In biology, cancer is the most beautiful natural model of a chaotic system, which under uncontrolled proliferations, generates extreme disorder that finally causes intercellular collisions. The authors have described and documented fractal self-assembly of geometric triangular chiral hexagonal crystal-like complex organizations (GTCHC) and interface comet tail effect patterns in cancer processes. According to this novel observation cancer incorporates a real visualization world with a great surprising finding in biology, physics, and geology. This visualization platform literally allows us to see what would otherwise remain completely invisible. From theory to practice this irreducible geometric matrix allowed us to identify in geology, real measurable green infrared-electromagnetic stripe line in interface with hexagonal geomorphic pattern, triangular chiral pyramidal rock structures, geology well defined mirror images, template platform to bio signature characterization of ancestral primitive polar head-tail organization, embryoid and human-like shape pattern embedded as giant fossils in rocks that have never been seen before.
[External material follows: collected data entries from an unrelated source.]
Lemma CheckDirectory_loop_ok L t es : ∀ i s e0 known b, ss_ok (fs_disk s) →
  (∀ j e, es !! j = Some e → rd t (i + Z.of_nat j) = Ok e) →
  (∀ e, e ∈ es → inUse e = true → ∃ sec h, entry_there (secs s) L e sec h) →
  NoDup (known ++ keys es) → NoDup (seen L es) → Bitmap.wf b → numBits b = NUM_SECTORS →
  (∀ y, y ∈ seen L es → 0 ≤ y < NUM_SECTORS ∧ Bitmap.bit b y = false) →
  ∃ (s' : FileSystem) b', CheckDirectory_loop (length es) i t (e0, known, b) s
      = Ok ((e0 || existsb (λ f, full f.2) (heads L es), known ++ keys es, b'), s') ∧ same_fs s s' ∧ marks b b' (seen L es).
Proof.
  induction es as [|e es IH]; intros i s e0 known b Hx Ht Hes Hk Hnd Hw Hn Hfree; cbn [length CheckDirectory_loop].
  { exists s, b. rewrite orb_false_r, app_nil_r. split; [done|]. split; [by apply same_fs_refl|by apply marks_nil]. }
  assert (rd t i = Ok e) as Hrd by (rewrite <-(Ht O e eq_refl); f_equal; lia). rewrite (bind_lift _ _ _ _ Hrd).
  assert (∀ j e', es !! j = Some e' → rd t (i + 1 + Z.of_nat j) = Ok e') as Ht'.
  { intros j e' Hj. rewrite <-(Ht (Datatypes.S j) e' Hj). f_equal. lia. }
  unfold seen, heads in *. cbn [omap list_omap] in *. rewrite keys_cons in *. destruct (inUse e) eqn:Hu.
  - destruct (Hes e ltac:(by left) Hu) as (sec & h & He). pose proof (et_head _ _ _ _ _ He) as Hh. rewrite Hh in *.
    rewrite fmap_cons in *. cbn [concat] in *. apply NoDup_app in Hnd as (Hnd1 & Hdis & Hnd2).
    assert (entry_key e ∉ known) as Hke.
    { intros Hin. apply NoDup_app in Hk as (_ & Hk & _). apply (Hk _ Hin). by left. }
    destruct (CheckEntry_ok s L e sec h e0 known b Hx Hu He Hke Hw Hn Hnd1) as (s1 & b1 & E & Hs1 & Hm1).
    { intros y Hy. apply Hfree. apply elem_of_app. by left. }
    rewrite (bind_ok _ _ _ _ _ E). pose proof (sf_ok _ _ Hs1) as Hx1. pose proof (sf_secs _ _ Hs1) as Hsec1.
    destruct (IH (i + 1) s1 (e0 || full h) (known ++ [entry_key e]) b1 Hx1 Ht') as (s2 & b2 & E2 & Hs2 & Hm2).
    + intros e' He' Hu'. rewrite Hsec1. apply Hes; [by right|done].
    + by rewrite <-app_assoc.
    + exact Hnd2.
    + apply Hm1.
    + rewrite (mk_bits _ _ _ Hm1). exact Hn.
    + intros y Hy. destruct (Hfree y) as [Hry Hby]; [apply elem_of_app; by right|]. split; [done|].
      eapply marks_clear; [exact Hm1|done|done|]. intros Hy'. by apply (Hdis y).
    + exists s2, b2. rewrite E2. cbn [existsb snd]. rewrite <-app_assoc, orb_assoc. split; [done|].
      split; [by eapply same_fs_trans|by eapply marks_app].
  - assert (head_of L e = None) as Hh by (unfold head_of; by rewrite Hu). rewrite Hh in *.
    unfold CheckEntry. rewrite Hu, bind_ret. apply IH; try done. intros e' He'. apply Hes. by right.
Qed.

(** ** The whole check *)

Lemma seen_inv L es y : y ∈ seen L es → ∃ e sec h hs, e ∈ es ∧ inUse e = true ∧ L !! entry_key e = Some (sec, h :: hs) ∧
  y ∈ sec :: sectors_of h.
Proof.
  unfold seen, heads. rewrite list_elem_of_In, in_concat. intros (l & Hl & Hy). revert Hl Hy. rewrite <-!list_elem_of_In.
  intros (f & -> & (e & He & Hh)%list_elem_of_omap)%list_elem_of_fmap Hy. unfold head_of in Hh.
  destruct (inUse e) eqn:Hu; [|done]. destruct (L !! entry_key e) as [[sec [|h hs]]|] eqn:E; [done| |done].
  injection Hh as <-. by exists e, sec, h, hs.
Qed.

Lemma keys_in t e : e ∈ t → inUse e = true → entry_key e ∈ keys t.
Proof. intros He Hu. apply list_elem_of_fmap. exists e. split; [done|]. by apply list_elem_of_filter; rewrite Hu. Qed.

(** Only names shorter than the field, whose terminator is set, can be read. *)
Definition terminated (L : layout) : Prop := ∀ k f, L !! k = Some f → (length k < FILE_NAME_MAX_LEN)%nat.

Lemma volume_entry_there s bm t dh L rest e : volume s bm t dh L rest → terminated L → e ∈ t → inUse e = true →
  ∃ sec h, entry_there (secs s) L e sec h.
Proof.
  intros Hv Hnames He Hu. pose proof (dir_map_entry t e (dw_keys _ (vo_dir _ _ _ _ _ _ Hv)) He Hu) as Hm.
  rewrite (vo_layout _ _ _ _ _ _ Hv), lookup_fmap in Hm. destruct (L !! entry_key e) as [[sec hs]|] eqn:EL; [|done].
  injection Hm as Hs. cbn in Hs. destruct (layout_sector _ _ _ _ _ _ _ _ _ Hv EL) as (Hr & _ & _ & _ & bs & h & hs' & -> & Hbs & Hh & Hf & _).
  exists sec, h. pose proof (Hnames _ _ EL) as Hl.
  assert (length (name e) = 21%nat) as Hn.
  { pose proof (vo_entries _ _ _ _ _ _ Hv) as Hok. rewrite Forall_forall in Hok. apply (Hok e He). }
  split; [unfold head_of; by rewrite Hu, EL|done|lia|by exists bs|done|].
  split; [|lia]. apply cstr_cut; [exact Hl|]. rewrite Hn. unfold FILE_NAME_MAX_LEN. lia.
Qed.

Lemma seen_nodup s bm t dh L rest es : volume s bm t dh L rest → NoDup (keys es) → NoDup (seen L es).
Proof.
  intros Hv. induction es as [|e es IH]; [constructor|]. rewrite keys_cons.
  assert (seen L (e :: es) = match head_of L e with Some f => head_sectors f | None => [] end ++ seen L es) as ->.
  { unfold seen, heads. cbn [omap list_omap]. by destruct (head_of L e). }
  destruct (head_of L e) as [[sec h]|] eqn:Hh.
  - unfold head_of in Hh. destruct (inUse e) eqn:Hu; [|done]. destruct (L !! entry_key e) as [[sec' [|h' hs]]|] eqn:EL; [done| |done].
    injection Hh as -> ->. intros [Hk Hn]%NoDup_cons.
    destruct (layout_sector _ _ _ _ _ _ _ _ _ Hv EL) as (_ & _ & _ & Hnd & _). cbn [footprint] in Hnd. rewrite app_comm_cons in Hnd.
    apply NoDup_app. split; [by apply NoDup_app in Hnd as [? _]|]. split; [|by apply IH].
    intros y Hy (e2 & sec2 & h2 & hs2 & He2 & Hu2 & EL2 & Hy2)%seen_inv. apply Hk.
    rewrite (fo_disjoint _ _ _ _ (vo_files _ _ _ _ _ _ Hv) _ _ _ _ y EL EL2); [by apply keys_in| |]; cbn [fst snd footprint];
      rewrite app_comm_cons; apply elem_of_app; by left.
  - destruct (inUse e); [|exact IH]. intros [_ Hn]%NoDup_cons. by apply IH.
Qed.

Lemma seen_used s bm t dh L rest es y : volume s bm t dh L rest → y ∈ seen L es →
  0 ≤ y < NUM_SECTORS ∧ Bitmap.bit bm y = true ∧ y ∉ system s dh ++ rest.
Proof.
  intros Hv (e & sec & h & hs & _ & _ & EL & Hy)%seen_inv. pose proof (vo_files _ _ _ _ _ _ Hv) as Hf.
  assert (y ∈ footprint sec (h :: hs)) as Hin by (cbn [footprint]; rewrite app_comm_cons; apply elem_of_app; by left).
  split; [by eapply (files_ok_range _ _ _ _ _ _ _ Hf EL)|by apply (fo_used _ _ _ _ Hf _ _ _ EL)].
Qed.

(** What [Check] comes across. *)
Definition looked_at (s : FileSystem) (dh : RawFileHeader) (L : layout) (t : list DirectoryEntry) : list Z :=
  FREE_MAP_SECTOR :: system s dh ++ seen L (take (Z.to_nat NUM_DIR_ENTRIES) t).

(** The headers of the two system files. *)
Lemma system_headers s bm t dh L rest : volume s bm t dh L rest → dir_sector s = DIRECTORY_SECTOR →
  file_wf (hdr (freeMapFile s)) ∧ file_wf dh ∧ numBytes (hdr (freeMapFile s)) = FREE_MAP_FILE_SIZE ∧
  numSectors (hdr (freeMapFile s)) = FREE_MAP_FILE_SIZE / SECTOR_SIZE ∧
  NoDup (DIRECTORY_SECTOR :: sectors_of dh ++ sectors_of (hdr (freeMapFile s))) ∧
  (FREE_MAP_SECTOR ∉ system s dh) ∧ Bitmap.bit bm FREE_MAP_SECTOR = true.
Proof.
  intros Hv Hroot. pose proof (vo_inv _ _ _ _ _ _ Hv) as [_ [Hm Hms _ _ _] _ Hd _ _ Hdis]. rewrite Hroot in Hdis.
  destruct (vo_rest _ _ _ _ _ _ Hv _ (vo_boot _ _ _ _ _ _ Hv)) as (_ & Hb0 & Hz). split_and!; try done.
  by rewrite (hw_count _ (fw_hdr _ Hm)), Hms.
Qed.

(** The two headers are marked on the map of [Check] after its two boot sectors. *)
Lemma check_headers b2 mh dh : Bitmap.wf b2 → numBits b2 = NUM_SECTORS →
  (∀ j, 0 ≤ j < NUM_SECTORS → Bitmap.bit b2 j = bool_decide (j < 2)) → file_wf mh → file_wf dh →
  NoDup (DIRECTORY_SECTOR :: sectors_of dh ++ sectors_of mh) →
  FREE_MAP_SECTOR ∉ DIRECTORY_SECTOR :: sectors_of dh ++ sectors_of mh →
  ∃ b3 b4, CheckFileHeader mh b2 = Ok (full mh, b3) ∧ CheckFileHeader dh b3 = Ok (full dh, b4) ∧
    Bitmap.wf b4 ∧ numBits b4 = NUM_SECTORS ∧ ∀ y, 0 ≤ y < NUM_SECTORS →
      Bitmap.bit b4 y = bool_decide (y ∈ FREE_MAP_SECTOR :: DIRECTORY_SECTOR :: sectors_of dh ++ sectors_of mh).
Proof.
  intros Hw2 Hn2 Hb2 Hm Hd [Hone Hnd]%NoDup_cons Hz. apply NoDup_app in Hnd as (_ & Hdis & _).
  assert (∀ y, y ∈ sectors_of dh ++ sectors_of mh → 0 ≤ y < NUM_SECTORS ∧ Bitmap.bit b2 y = false) as Hfree.
  { intros y Hy. assert (0 ≤ y < NUM_SECTORS) as Hr.
    { pose proof (fw_range _ Hm) as Hrm. pose proof (fw_range _ Hd) as Hrd. rewrite Forall_forall in Hrm, Hrd.
      apply elem_of_app in Hy as [Hy|Hy]; [by apply Hrd|by apply Hrm]. }
    split; [done|]. rewrite Hb2 by done. apply bool_decide_false. intros Hlt.
    assert (y = FREE_MAP_SECTOR ∨ y = DIRECTORY_SECTOR) as [->| ->] by (unfold FREE_MAP_SECTOR, DIRECTORY_SECTOR; lia); [|done].
    apply Hz. by right. }
  destruct (CheckFileHeader_ok b2 mh Hw2 Hn2 Hm) as (b3 & E3 & Hm3); [intros y Hy; apply Hfree, elem_of_app; by right|].
  destruct (CheckFileHeader_ok b3 dh) as (b4 & E4 & Hm4); [apply Hm3|rewrite (mk_bits _ _ _ Hm3); exact Hn2|exact Hd| |].
  { intros y Hy. destruct (Hfree y) as [Hr Hb]; [apply elem_of_app; by left|]. eapply marks_clear; [exact Hm3|done|done|].
    by apply Hdis. }
  exists b3, b4. split; [done|]. split; [done|]. split; [apply Hm4|].
  split; [by rewrite (mk_bits _ _ _ Hm4), (mk_bits _ _ _ Hm3)|]. intros y Hy.
  rewrite (mk_set _ _ _ Hm4), (mk_set _ _ _ Hm3), Hb2, <-!bool_decide_or by done. apply bool_decide_ext.
  rewrite !elem_of_cons, elem_of_app. unfold FREE_MAP_SECTOR, DIRECTORY_SECTOR. split; [|tauto || (intros [?|[?|?]]; lia || tauto)].
  intros [[?|?]|?]; [|tauto..]. destruct (decide (y = 0)); [tauto|]. right; left. lia.
Qed.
Electromagnetic field released in collision-impact events generate in the matrix interphase fractal scalable invariant order of geometric triangular chiral hexagonal structures. The laws of biology and geology can finally be redirected to the laws of physics; specifically magnetic fields create a new kind of classification based on these fractal structural similarities of the relationship. Further interdisciplinary collaboration must be carried out to study these geometric self-assembly geological structures, ancient sediments and rocks that could provide insights into antecedents of life.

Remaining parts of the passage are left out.